:: Dataset entries
Lemma leaderboard_after_resetall_witness :
  let s : Table := {[ (7, 1) := ("Ann", 4); (7, 2) := ("Ben", 9) ]} in
  let ctx := mkContext (Some (mkGuild 7 [])) (mkMember 1 "ann" "Ann" []) true in
  (resetall_cmd ctx s).1 = ResetDone 2.
Proof.
  intros s ctx.
  destruct (leaderboard_after_resetall ctx (mkGuild 7 []) s) as [H1 _];
    [reflexivity|vm_compute; discriminate|].
  rewrite H1. reflexivity.
Defined.

(** What a command can do to the table: nothing, or one write scoped to the
    guild of the message. *)
Lemma invoke_effect (bits : nat) (lower : string → string) (name : string) (args : list Arg)
    (ctx : Context) (s : Table) (r : Reply * Table) :
  invoke bits lower name args ctx s = Some r →
  r.2 = s ∨ ∃ guild op, ctx_guild ctx = Some guild ∧ op_guild op = gid guild
                         ∧ r.2 = apply_op bits s op.
Proof.
  intros Hr.
  assert (∀ chk cb,
            (∀ t, (cb t).2 = t ∨ ∃ guild op, ctx_guild ctx = Some guild
                                   ∧ op_guild op = gid guild ∧ (cb t).2 = apply_op bits t op) →
            (guarded chk ctx cb s).2 = s
            ∨ ∃ guild op, ctx_guild ctx = Some guild ∧ op_guild op = gid guild
                          ∧ (guarded chk ctx cb s).2 = apply_op bits s op) as Hguard.
  { intros chk cb Hcb. unfold guarded. destruct (chk ctx); [apply Hcb|by left]. }
  assert (is_Some (invoke bits lower name args ctx s)) as Hsome by eauto.
  destruct (invoke_names bits lower name args ctx s Hsome) as [->|[Hn|Hn]].
  - rewrite invoke_add in Hr. injection Hr as <-. apply Hguard. intros t.
    destruct (ctx_guild ctx) as [guild|] eqn:Hg; [|left; unfold add_cmd; by rewrite Hg].
    right. exists guild, (OpAdd (gid guild) (member_id (ctx_author ctx)) 1
                            (member_display_name (ctx_author ctx))).
    split; [done|]. split; [done|]. by apply add_cmd_in_guild.
  - rewrite invoke_leaderboard in Hr by done. injection Hr as <-. left.
    unfold leaderboard_cmd. destruct (ctx_guild ctx) as [guild|]; [|done].
    by destruct (_top_n (gid guild) 10 s).1.
  - destruct (invoke_staff bits lower name args ctx s Hn) as (cb & Hcb & Hin).
    rewrite Hcb in Hr. injection Hr as <-. apply Hguard. intros t.
    repeat (apply elem_of_cons in Hin as [->|Hin]).
    + unfold remove_cmd. destruct (ctx_guild ctx) as [guild|]; [|by left].
      destruct (bind_member args).1 as [usr|]; [|by left].
      right. exists guild, (OpRemove (gid guild) (member_id usr)). split; [done|]. split; [done|].
      by destruct (_remove_user (gid guild) (member_id usr) t).1.
    + unfold set_cmd. destruct (ctx_guild ctx) as [guild|]; [|by left].
      destruct (bind_member args).1 as [usr|]; [|by left].
      destruct (bind_int (bind_member args).2).1 as [amt|]; [|by left].
      case_decide; [by left|].
      right. exists guild, (OpSet (gid guild) (member_id usr) amt (member_display_name usr)).
      split; [done|]. split; [done|]. cbn [name_for apply_op].
      by destruct (_set_count bits (gid guild) (member_id usr) amt (member_display_name usr) t).
    + unfold resetall_cmd. destruct (ctx_guild ctx) as [guild|]; [|by left].
      right. by exists guild, (OpResetAll (gid guild)).
    + by apply elem_of_nil in Hin.
Qed.

Lemma apply_op_other_guild (bits : nat) (op : StoreOp) (s : Table) (g' u' : Z) :
  g' ≠ op_guild op → apply_op bits s op !! (g', u') = s !! (g', u').
Proof.
  intros Hne. destruct op as [g u delta nm|g u value nm|g u|g]; unfold apply_op; simpl in Hne.
  - destruct (table_after_add bits g u delta nm s) as [->| ->]; [done|].
    apply lookup_insert_ne. congruence.
  - destruct (table_after_set bits g u value nm s) as [->| ->]; [done|].
    apply lookup_insert_ne. congruence.
  - rewrite remove_user_table. cbn [snd]. apply lookup_delete_ne. congruence.
  - rewrite reset_all_lookup. simpl.
    destruct (s !! (g', u')) as [[nm c]|]; simpl; [|done]. by rewrite decide_False.
Qed.

(** X19.  No history of messages, whatever the commands, arguments, authors
    and servers, brings a stored count below 0. *)
Theorem commands_keep_counts_nonneg (bits : nat) (lower : string → string) (invs : list Invocation)
    (s : Table) :
  nonneg s → nonneg (run_invocations bits lower invs s).
Proof.
  unfold run_invocations. revert s.
  induction invs as [|i invs IH]; intros s Hs; [done|].
  cbn [foldl]. apply IH. unfold after_invocation.
  destruct (invoke bits lower (inv_name i) (inv_args i) (inv_ctx i) s) as [r|] eqn:E; [|done].
  destruct (invoke_effect _ _ _ _ _ _ _ E) as [->|(guild & op & _ & _ & ->)]; [done|].
  by apply apply_op_nonneg.
Qed.

Lemma commands_keep_counts_nonneg_witness :
  let chef := mkMember 42 "alice" "Alice" [mkRole "Chef"; mkRole "Owner"] in
  let ctx := mkContext (Some (mkGuild 7 [chef])) chef true in
  nonneg (run_invocations 63 ascii_lower
            [mkInvocation "add" [] ctx;
             mkInvocation "set" [ArgMember chef; ArgInt (-4)] ctx;
             mkInvocation "set" [ArgMember chef; ArgInt 9223372036854775808] ctx;
             mkInvocation "resetall" [] ctx;
             mkInvocation "remove" [ArgMember chef] ctx] ∅).
Proof.
  intros chef ctx. apply commands_keep_counts_nonneg. apply map_Forall_empty.
Defined.

(** X20.  A message sent in one server never changes a row of another server,
    whatever the command, its arguments and the roles of the author; a
    message sent outside a server changes no row at all. *)
Theorem commands_stay_in_their_guild (bits : nat) (lower : string → string) (name : string)
    (args : list Arg) (ctx : Context) (s : Table) (r : Reply * Table) (g' u' : Z) :
  invoke bits lower name args ctx s = Some r →
  (∀ guild, ctx_guild ctx = Some guild → gid guild ≠ g') →
  r.2 !! (g', u') = s !! (g', u').
Proof.
  intros Hr Hother.
  destruct (invoke_effect _ _ _ _ _ _ _ Hr) as [->|(guild & op & Hg & Hop & ->)]; [done|].
  apply apply_op_other_guild. rewrite Hop. intros ->. by apply (Hother guild).
Qed.

Lemma commands_stay_in_their_guild_witness :
  let s : Table := {[ (7, 42) := ("Bob", 3); (8, 42) := ("Bob", 9) ]} in
  let owner := mkMember 1 "own" "Owner" [mkRole "owner"] in
  let ctx := mkContext (Some (mkGuild 7 [owner])) owner true in
  (resetall_cmd ctx s).2 !! (8, 42) = s !! (8, 42).
Proof.
  intros s owner ctx.
  apply (commands_stay_in_their_guild 63 ascii_lower "resetall" [] ctx s (resetall_cmd ctx s) 8 42).
  - reflexivity.
  - intros guild [= <-]. simpl. lia.
Defined.

(** X21.  The role check does not depend on the case of a required name: two
    names that lower-case to the same string are interchangeable.  It is
    monotone: a member who passes still passes with more roles held and with
    more names accepted. *)
Theorem role_check_case_and_growth (lower : string → string) (m m' : Member)
    (names names' : list string) (a b : string) :
  (lower a = lower b →
   _member_has_any_roles lower m (a :: names) = _member_has_any_roles lower m (b :: names))
  ∧ (member_roles m ⊆ member_roles m' → names ⊆ names' →
     _member_has_any_roles lower m names = true →
     _member_has_any_roles lower m' names' = true).
Proof.
  split.
  - intros Hab. apply eq_true_iff_eq. rewrite !member_has_any_roles_iff.
    split; intros (r & nm & Hr & Hnm & Heq); apply elem_of_cons in Hnm as [->|Hnm].
    + exists r, b. split; [done|]. split; [apply list_elem_of_here|congruence].
    + exists r, nm. split; [done|]. split; [by apply list_elem_of_further|done].
    + exists r, a. split; [done|]. split; [apply list_elem_of_here|congruence].
    + exists r, nm. split; [done|]. split; [by apply list_elem_of_further|done].
  - intros Hroles Hnames. rewrite !member_has_any_roles_iff.
    intros (r & nm & Hr & Hnm & Heq). exists r, nm. auto.
Qed.

Lemma role_check_case_and_growth_witness :
  let m := mkMember 1 "own" "Owner" [mkRole "OWNER"] in
  _member_has_any_roles ascii_lower m ["owner"; "Head Chef"]
  = _member_has_any_roles ascii_lower m ["Owner"; "Head Chef"].
Proof.
  intros m.
  apply (role_check_case_and_growth ascii_lower m m ["Head Chef"] [] "owner" "Owner").
  reflexivity.
Defined.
::::
## What is required
Lines from the top of the entries above to the line that contains "destruct (leaderboard_after_resetall ctx" should be set down exactly, please, with both ends kept and nothing added.

## Solution
Lemma leaderboard_after_resetall_witness :
  let s : Table := {[ (7, 1) := ("Ann", 4); (7, 2) := ("Ben", 9) ]} in
  let ctx := mkContext (Some (mkGuild 7 [])) (mkMember 1 "ann" "Ann" []) true in
  (resetall_cmd ctx s).1 = ResetDone 2.
Proof.
  intros s ctx.
  destruct (leaderboard_after_resetall ctx (mkGuild 7 []) s) as [H1 _];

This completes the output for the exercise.